Looking to South Asia, the spread of roles in this region is much more balanced – not only does this region have a healthy proportion of hybrid developers, but the distribution of AR/VR practitioners between the three categories of pure, hybrid and non-developers is fairly even. Many AR/VR practitioners here have a balanced and varied skill set, with four in ten of them taking on hybrid roles, and this is something that we see replicated in other developing regions, such as the Middle East and Africa.

What types of roles are AR/VR practitioners taking on?

When we delve more deeply into the developer and non-developer roles that AR/VR practitioners take on, we can tease out some more important insights. The chart below shows a subset of all the roles we ask about (out of a total of 25). In East Asia, only two in ten AR/VR practitioners identify as programmers or developers, the lowest of all the regions, and much less than the rest of the world, where almost half of AR/VR practitioners identify as developers. This is another result of the rapid adoption of AR and VR in East Asia – non-developers have been able to enter the space more easily, and the whole AR/VR ecosystem is at a later stage of maturity.

The incidence of AR/VR practitioners in East Asia that identify as product managers, marketers or salespersons provides further evidence for this – once development practises have matured, productisation and monetisation take a front seat. Here, East Asia is also ahead of the curve.

The eagle-eyed amongst you will notice that although East Asia has a much lower proportion of developers, there is not a correspondingly dominant role in East Asia which makes up for this. These ‘missing’ roles aren’t simply hiding in the ones I haven’t shown here. Instead, AR/VR practitioners in East Asia simply do fewer roles. 62% of them take on only a single role, compared to 47% of AR/VR practitioners in the rest of the world. Only 11% of them do four or more roles, compared to a whopping 27% in the rest of the world. Generally speaking, taking on many different roles is a hallmark of being involved in AR/VR (as we discussed in our State of the Developer Nation report), but this is resoundingly not the case in East Asia. Specialization is another result of a sector maturing – roles become more defined and people have to wear fewer hats, working instead collaboratively in specialized teams.

Finally, without wanting to labor the point, the lower incidence of data scientists and machine learning developers is yet another sign that East Asia is ahead of the curve. Data science and machine learning are foundational to the success of VR, and in particular, AR. Many of the advances here have come from image recognition and other technologies which mitigate some of the hardware difficulties faced by people creating for AR and VR. You might expect this to be reflected in the number of AR/VR practitioners identifying as data scientists, but this is not the case. One viewpoint is that these low numbers are simply a correlation with the lower number of developers in general. But it’s also possible that those who are into AR and VR use a higher level of abstraction – instead of building machine learning models, they simply plug into an API and get the results they need and don’t consider themselves data scientists.

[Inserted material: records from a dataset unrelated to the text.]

(** X1.  Every pair that reaches the resolution is counted once.  The body
    of the loop calls the resolution once and records one outcome for the
    pair, success, failed or not found: the sum of the outcome counters goes
    up by one, unless the pair raises, and then by nothing.  When
    [process_csv] returns, the outcome counters add up to the number of
    resolution calls of the run, and to [total_rows] times the number of
    chains; when an exception ends the run, they add up to the number of
    resolution calls or to one less (the pair that raised has called the
    resolution and is in no counter; a row with a cell that is [None] raises
    before any call). *)
Theorem outcome_counters_sum_to_attempts srv chains rows t1 t2 dry addr chain c num row
    (se pe : state Evm.stats) (ss ps : state Solana.stats) :
  Evm.by_chain (locals pe) !! chain = Some c →
  Solana.row_skipped row = Ok false →
  (let pair := Evm.process_chain srv t1 t2 dry addr chain pe in
   ∃ o, o ≠ Skipped
        ∧ fst pair = outcome_result o
        ∧ locals (snd pair) = Evm.record chain c o (locals pe)
        ∧ Evm.outcome_total (locals (snd pair))
          = Evm.outcome_total (locals pe) + (if is_ok (fst pair) then 1 else 0)
        ∧ calls AssetInfos (trace (snd pair)) = S (calls AssetInfos (trace pe)))
  ∧ (let pair := Solana.process_row srv t1 t2 dry num row ps in
     ∃ o, o ≠ Skipped
          ∧ fst pair = outcome_result o
          ∧ locals (snd pair) = Solana.record o (Solana.incr_total_rows (locals ps))
          ∧ Solana.outcome_total (locals (snd pair))
            = Solana.outcome_total (locals ps) + (if is_ok (fst pair) then 1 else 0)
          ∧ calls AssetInfos (trace (snd pair)) = S (calls AssetInfos (trace ps)))
  ∧ (let run := Evm.process_csv srv chains rows t1 t2 dry se in
     calls AssetInfos (trace se) + Evm.outcome_total (locals (snd run))
     ≤ calls AssetInfos (trace (snd run))
     ∧ calls AssetInfos (trace (snd run))
       ≤ calls AssetInfos (trace se) + Evm.outcome_total (locals (snd run))
         + (if is_ok (fst run) then 0 else 1)
     ∧ (if is_ok (fst run)
        then Evm.outcome_total (locals (snd run))
             = Evm.total_rows (locals (snd run)) * length chains
        else True))
  ∧ (let run := Solana.process_csv srv rows t1 t2 dry ss in
     calls AssetInfos (trace ss) + Solana.outcome_total (locals (snd run))
     ≤ calls AssetInfos (trace (snd run))
     ∧ calls AssetInfos (trace (snd run))
       ≤ calls AssetInfos (trace ss) + Solana.outcome_total (locals (snd run))
         + (if is_ok (fst run) then 0 else 1)
     ∧ (if is_ok (fst run)
        then Solana.outcome_total (locals (snd run)) = Solana.total_rows (locals (snd run))
        else True)).
Proof.
  intros Hc Hrow. split; [|split; [|split]]; cbv zeta.
  - destruct (evm_process_chain_run srv t1 t2 dry addr chain pe c Hc) as (evs & -> & Ha & _).
    set (o := spam_outcome _ _ _).
    pose proof (spam_outcome_not_skipped dry (next_reply srv AssetInfos pe)
                  (next_reply srv MarkAsSpam pe)) as Hns.
    exists o. simpl. rewrite calls_app, Ha.
    rewrite (record_outcome_total chain c o (locals pe) Hc Hns).
    repeat split; try done; try lia. by destruct o.
  - destruct (solana_process_row_run srv t1 t2 dry num row ps Hrow) as (evs & -> & Ha & _).
    set (o := spam_outcome _ _ _).
    pose proof (spam_outcome_not_skipped dry (next_reply srv AssetInfos ps)
                  (next_reply srv MarkAsSpam ps)) as Hns.
    destruct (solana_record_outcome_total o (locals ps) Hns) as (Htot & _).
    exists o. simpl. rewrite calls_app, Ha, Htot.
    repeat split; try done; try lia. by destruct o.
  - destruct (Evm.process_csv srv chains rows t1 t2 dry se) as [r st'] eqn:Hrun.
    apply evm_process_csv_count in Hrun as (Hlow & Hcalls & _ & Htot). simpl.
    split; [done|]. split; [done|]. destruct (is_ok r); auto.
  - destruct (Solana.process_csv srv rows t1 t2 dry ss) as [r st'] eqn:Hrun.
    apply solana_process_csv_count in Hrun as (Hlow & Hcalls & _ & Htot). simpl.
    split; [done|]. split; [done|]. destruct (is_ok r); auto.
Qed.

Lemma outcome_counters_sum_to_attempts_witness :
  Evm.by_chain (locals evm_ready) !! "evm_56" = Some Evm.zero_chain
  ∧ Solana.row_skipped row_solana = Ok false
  ∧ (let run := Evm.process_csv srv_ok ["evm_56"] [row_evm; row_evm_blank; row_evm]
                  "t1" "t2" false Evm.start in
     calls AssetInfos (trace Evm.start) + Evm.outcome_total (locals (snd run))
     ≤ calls AssetInfos (trace (snd run))
     ∧ calls AssetInfos (trace (snd run))
       ≤ calls AssetInfos (trace Evm.start) + Evm.outcome_total (locals (snd run))
         + (if is_ok (fst run) then 0 else 1)
     ∧ (if is_ok (fst run)
        then Evm.outcome_total (locals (snd run))
             = Evm.total_rows (locals (snd run)) * length ["evm_56"]
        else True)).
Proof.
  split; [reflexivity|]. split; [reflexivity|].
  apply (outcome_counters_sum_to_attempts srv_ok ["evm_56"] [row_evm; row_evm_blank; row_evm]
           "t1" "t2" false "0xabc" "evm_56" Evm.zero_chain 2 row_solana
           Evm.start evm_ready Solana.start Solana.start);
    reflexivity.
Defined.

(** ** C6: a resolution that returns not found *)

(** C6.  When the resolution call of a pair is answered with HTTP 404, the
    pair ends normally, the [not_found] counter of its chain goes up by one
    and nothing else is counted, and no call to the mutation endpoint is
    made for it; in the EVM script for the bucket of the chain, in the
    Solana script for the single counter. *)
Theorem not_found_is_counted_without_mutation srv t1 t2 dry body addr chain c num row
    (se : state Evm.stats) (ss : state Solana.stats) :
  Evm.by_chain (locals se) !! chain = Some c →
  next_reply srv AssetInfos se = Response 404 body →
  Solana.row_skipped row = Ok false →
  next_reply srv AssetInfos ss = Response 404 body →
  (∃ evs,
     Evm.process_chain srv t1 t2 dry addr chain se
     = (Ok tt, mkState (Evm.record chain c NotFound (locals se)) (trace se ++ evs))
     ∧ Evm.by_chain (Evm.record chain c NotFound (locals se)) !! chain
       = Some {| Evm.success := Evm.success c; Evm.failed := Evm.failed c;
                 Evm.not_found := S (Evm.not_found c) |}
     ∧ Evm.processed_chains (Evm.record chain c NotFound (locals se))
       = Evm.processed_chains (locals se)
     ∧ Evm.failed_chains (Evm.record chain c NotFound (locals se))
       = Evm.failed_chains (locals se)
     ∧ calls AssetInfos evs = 1 ∧ calls MarkAsSpam evs = 0 ∧ calls UpdatePrice evs = 0)
  ∧ (∃ evs,
       Solana.process_row srv t1 t2 dry num row ss
       = (Ok tt,
          mkState (Solana.incr_not_found (Solana.incr_total_rows (locals ss)))
            (trace ss ++ evs))
       ∧ Solana.not_found (Solana.incr_not_found (Solana.incr_total_rows (locals ss)))
         = S (Solana.not_found (locals ss))
       ∧ Solana.success (Solana.incr_not_found (Solana.incr_total_rows (locals ss)))
         = Solana.success (locals ss)
       ∧ Solana.failed (Solana.incr_not_found (Solana.incr_total_rows (locals ss)))
         = Solana.failed (locals ss)
       ∧ calls AssetInfos evs = 1 ∧ calls MarkAsSpam evs = 0 ∧ calls UpdatePrice evs = 0).
Proof.
  intros Hc He Hrow Hs. split.
  - destruct (evm_process_chain_run srv t1 t2 dry addr chain se c Hc)
      as (evs & Hrun & Ha & Hm & Hp).
    rewrite He in Hrun, Hm. unfold spam_outcome, spam_mutates in *. simpl in *.
    rewrite andb_false_r in Hm.
    exists evs. repeat split; try done. apply lookup_insert_eq.
  - destruct (solana_process_row_run srv t1 t2 dry num row ss Hrow)
      as (evs & Hrun & Ha & Hm & Hp).
    rewrite Hs in Hrun, Hm. unfold spam_outcome, spam_mutates in *. simpl in *.
    rewrite andb_false_r in Hm.
    exists evs. repeat split; done.
Qed.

As AR and VR become more established in other regions, we can expect to see many of these phenomena filtering throughout the globe, although the differing cultures and economic situations at play mean that each region will develop its own idiosyncrasies. This said, one good indicator that a sector is in ascension is a high proportion of students, and here, South Asia is ahead of the curve, with over half of AR/VR practitioners here identifying as students. Granted, there are more students in South Asia across all the sectors, but it’s particularly high for AR and VR (51%, compared to 38% for those not involved). South Asia is definitely a region to watch for AR and VR development in the future.

State of AR VR in Asia

If this post has piqued your interest or sparked some interesting questions, please don’t hesitate to reach out and let us know. We hold rich and varied information on people involved in AR and VR, and we’re adding to it all the time!

Want to see more? Check out our latest research reports and graphs based on data from developers like you who took our global surveys.


AR/VR Trends in the Ecosystem – Part Two

We continue to look into some of the AR/VR trends in the ecosystem, focusing on the main differences between developers and non-developers active in this space. You can view our first part of this article here.

22% of AR/VR non-developers are learning to code

15% of people involved in AR & VR as non-developers have zero knowledge of how to code, whereas 17% are actively coding to get things done. There is a large range of skills, but the biggest group here are those that are actively trying to build on their coding skills, with 22% of AR/ VR non-developers doing so. This indicates that no-code tools, whilst useful for getting things done, don’t cover the needs of more than 1 in 5 AR & VR practitioners who are subsequently learning to code to overcome these limitations. Despite the large amount of effort – and marketing – that has gone into positioning no-code tools as a solution for non-coders to get into AR & VR without worrying about writing code, a sizeable proportion of those who do get involved subsequently decide they need coding skills to realise their vision after all. This represents an opportunity for platforms aspiring to appeal to non-coders to create more functionality in these tools in order to capitalise on this under-served audience.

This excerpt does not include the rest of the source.